Directions for this task: Every line below that holds "assert" must be copied.

Provided data:
Lemma filter_twice {A} (p q : A → bool) (l : list A) :
  List.filter p (List.filter q l) = List.filter (fun x => q x && p x) l.
Proof.
  induction l as [| x l IH]; simpl; [done |].
  destruct (q x); simpl; [| done]. destruct (p x); by rewrite IH.
Qed.

(** X18.  The search ignores letter case in the term as well: two terms
    that differ only in the case of their letters give the same list, on
    the live page and (after trimming) on the page over the mock API. *)
Theorem search_ignores_case (term term' filter : string) :
  (Str.toLowerCase term = Str.toLowerCase term' →
     ∀ fetched, UsersPage.filteredUsers fetched term filter
                = UsersPage.filteredUsers fetched term' filter)
  ∧ (Str.toLowerCase (Str.trim term) = Str.toLowerCase (Str.trim term') →
     ∀ fetched, MockUsersPage.filteredUsers fetched term filter
                = MockUsersPage.filteredUsers fetched term' filter).
Proof.
  split.
  - intros Hcase fetched. unfold UsersPage.filteredUsers.
    apply filter_ext. intros u. unfold UsersPage.matches. rewrite Hcase.
    assert (Hempty : Str.empty term = Str.empty term').
    { destruct term, term'; simpl in *; done. }
    by rewrite Hempty.
  - intros Hcase fetched. unfold MockUsersPage.filteredUsers.
    apply filter_ext. intros u. unfold MockUsersPage.matches. by rewrite Hcase.
Qed.

Lemma search_ignores_case_witness :
  UsersPage.filteredUsers [] "MEENA" "ALL" = UsersPage.filteredUsers [] "meena" "ALL"
  ∧ MockUsersPage.filteredUsers MockUsersPage.mockUsers " MEENA " "ALL"
    = MockUsersPage.filteredUsers MockUsersPage.mockUsers "meena" "ALL".
Proof.
  destruct (search_ignores_case "MEENA" "meena" "ALL") as (Hlive & _).
  destruct (search_ignores_case " MEENA " "meena" "ALL") as (_ & Hmock).
  split; [apply Hlive | apply Hmock]; reflexivity.
Defined.

(** X19.  A term that contains another narrows the list: on the live
    page, if the lower case of a term occurs in the lower case of a
    longer term, then the users listed for the longer term are, in order,
    among those listed for the shorter one, under the same type filter. *)
Theorem longer_term_narrows (term longer filter : string)
        (fetched : list UsersPage.User) :
  Str.includes (Str.toLowerCase longer) (Str.toLowerCase term) = true →
  sublist (UsersPage.filteredUsers fetched longer filter)
          (UsersPage.filteredUsers fetched term filter)
  ∧ (length (UsersPage.filteredUsers fetched longer filter)
     ≤ length (UsersPage.filteredUsers fetched term filter))%nat.
Proof.
  intros Hin.
  assert (Hsub : sublist (UsersPage.filteredUsers fetched longer filter)
                         (UsersPage.filteredUsers fetched term filter)).
  { unfold UsersPage.filteredUsers. apply filter_sublist. intros u.
    unfold UsersPage.matches. rewrite !andb_true_iff, !orb_true_iff.
    intros [[[Hempty | Hname] | Hmail] Htype]; (split; [| done]).
    - apply empty_spec in Hempty. subst longer.
      left; left. apply empty_spec, toLowerCase_empty.
      apply includes_spec in Hin as (p & q & H).
      destruct p; [| done]. simpl in H.
      by destruct (Str.toLowerCase term).
    - left; right. by apply (includes_trans _ _ (Str.toLowerCase longer)).
    - right. by apply (includes_trans _ _ (Str.toLowerCase longer)). }
  split; [done | by apply sublist_length].
Qed.

Lemma longer_term_narrows_witness :
  UsersPage.filteredUsers residents "Meena.O" "ALL" = [meena]
  ∧ UsersPage.filteredUsers residents "ENA" "ALL" = [meena; deena]
  ∧ sublist (UsersPage.filteredUsers residents "Meena.O" "ALL")
            (UsersPage.filteredUsers residents "ENA" "ALL").
Proof.
  split; [reflexivity |]. split; [reflexivity |].
  destruct (longer_term_narrows "ENA" "Meena.O" "ALL" residents) as (Hsub & _);
    [reflexivity | exact Hsub].
Defined.

(** X20.  Search and type filter are independent: filtering by the term
    with the filter ALL and then by the type with an empty term, in
    either order, gives the list that both together give. *)
Theorem search_and_filter_compose (term filter : string)
        (fetched : list UsersPage.User) :
  UsersPage.filteredUsers (UsersPage.filteredUsers fetched term "ALL")
    EmptyString filter
  = UsersPage.filteredUsers fetched term filter
  ∧ UsersPage.filteredUsers (UsersPage.filteredUsers fetched EmptyString filter)
      term "ALL"
    = UsersPage.filteredUsers fetched term filter.
Proof.
  unfold UsersPage.filteredUsers. rewrite !filter_twice.
  split; apply filter_ext; intros u; unfold UsersPage.matches; simpl.
  - by rewrite andb_true_r.
  - rewrite andb_true_r. apply andb_comm.
Qed.

End SearchMore.

(** ** Which e-mail a request carries *)

Section RequestEmail.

Solution for this exercise:
    assert (Hempty : Str.empty term = Str.empty term').
  assert (Hsub : sublist (UsersPage.filteredUsers fetched longer filter)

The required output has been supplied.